She made her entertainment debut in 2001, winning the Grand Prix award at the Popolo Girl Audition and representing the Jackie Chan talent agency. Later, on the "Yume-Ga-Oka Residence" programme on SKY PerfecTV!, she was given a Jackie Chan photobook by Midorikawa Shobō, who were guests on the show. She commented "I thought he was an enemy of Bruce Lee's", apparently referring to Enter the Dragon.

In 2002, she was chosen as Miss Shōnen Magazine.

Her official blog, Shokotan * Blog, opened in 2004, and by April 2006 it had received a total of 100 million hits. On February 2, 2008, the daily Japanese newspaper Mainichi Shimbun reported that her blog had been accessed 1 billion times.

In 2004, she made a guest appearance in the 38th episode of Tokusou Sentai Dekaranger, after having previously appeared as a child in Chikyuu Sentai Fiveman. She later appeared with Katsumura on Men B.

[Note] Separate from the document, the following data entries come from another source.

(* ===== verification/SecureEnv.v ===== *)
(** * Storage, OEM lock and failure records of secure_env (host/commands/secure_env:
    storage/, oemlock/, tpm_gatekeeper.cpp)

    [Storage] is the interface of storage/storage.h; the OEM lock and the gatekeeper's
    failure records are written against it, [InsecureJsonStorage] and [TpmStorage]
    implement it. *)
From S2P Require Import Prelude CppString IO SharedBuf Transport.

Module SecureEnv.
Import CppString.

(** ** storage/storage.h *)
Class Storage (S : Type) := {
  HasKey : bytes -> S -> result bool;
  Read : bytes -> S -> result bytes;
  Write : bytes -> bytes -> M S unit;
  Exists : S -> bool
}.
(** What the clients count on, for the states of the storage that satisfy [sound]. *)
Class StorageLaws (S : Type) `{Storage S} := {
  sound : S -> Prop;
  write_sound k v s s' : sound s -> Write k v s = (Ok tt, s') -> sound s';
  read_written k v s s' : sound s -> Write k v s = (Ok tt, s') -> Read k s' = Ok v;
  read_other k v s s' k' v' : sound s -> Write k v s = (Ok tt, s') -> k' <> k -> Read k' s' = Ok v' <-> Read k' s = Ok v';
  has_written k v s s' : sound s -> Write k v s = (Ok tt, s') -> HasKey k s' = Ok true;
  has_read k v s : sound s -> Read k s = Ok v -> HasKey k s = Ok true
}.

Section clients.
Context {S : Type} `{Storage S}.

Definition read (k : bytes) : M S bytes := fun s => (Read k s, s).
Definition asUint8 (data : bytes) : result Z :=
  match data with [c] => Ok (Z_of_byte c) | _ => Err "Size of payload is not matched with uint8 size" end.

(** ** oemlock/oemlock.cpp *)
Definition kStateKey : bytes := str "oemlock_state".
Definition kAllowedByCarrierBit : Z := 0.
Definition kAllowedByDeviceBit : Z := 1.
Definition kOemLockedBit : Z := 2.
Definition kDefaultState : Z :=
  Z.lor (Z.lor 0 (Z.shiftl 1 kAllowedByCarrierBit)) (Z.shiftl 1 kAllowedByDeviceBit).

She appeared in a brief section of "Kangaeru Hito" ("People who think") on the Fuji TV network in 2004 as an illustrator, after which she appeared regularly on the later version of the programme which started with minor changes in early 2005, "Kangaeru Hitokoma" ("Thinking about one frame [of a cartoon strip]"). On the Fuji TV show Kangaeru Hitokoma, on which she is an occasional guest, she drew in the style of Kazuo Umezu.

For one year starting in May 2005, she appeared as a regular on the TBS programme "Ōsama no Brunch". In July 2006, she released her debut single "Brilliant Dream". It entered the Oricon chart at number 29, with initial sales of 6313 copies. Nakagawa performed at Anime Expo 2008 at the Los Angeles Convention Center.

Some of her work was shown on the May 11, 2006, edition of Downtown Deluxe on the Nippon TV network, She was a member of the judging panel in the "Jump Damashii" section of the Shūeisha publication Weekly Shōnen Jump, starting from Jump number 13 of 2006.

On the May 30, 2006, airing of Kasupe!, in the section entitled , "Fuji Bank Celebrity Evaluator", it was discovered that she liked the manga Kachō Shima Kōsaku, eliciting a comment from the host, Sayaka Aoki, that she had pretty "grown-up tastes".

In 2009, she opened a store called "mmts" with the theme of her hobby in Nakano Broadway.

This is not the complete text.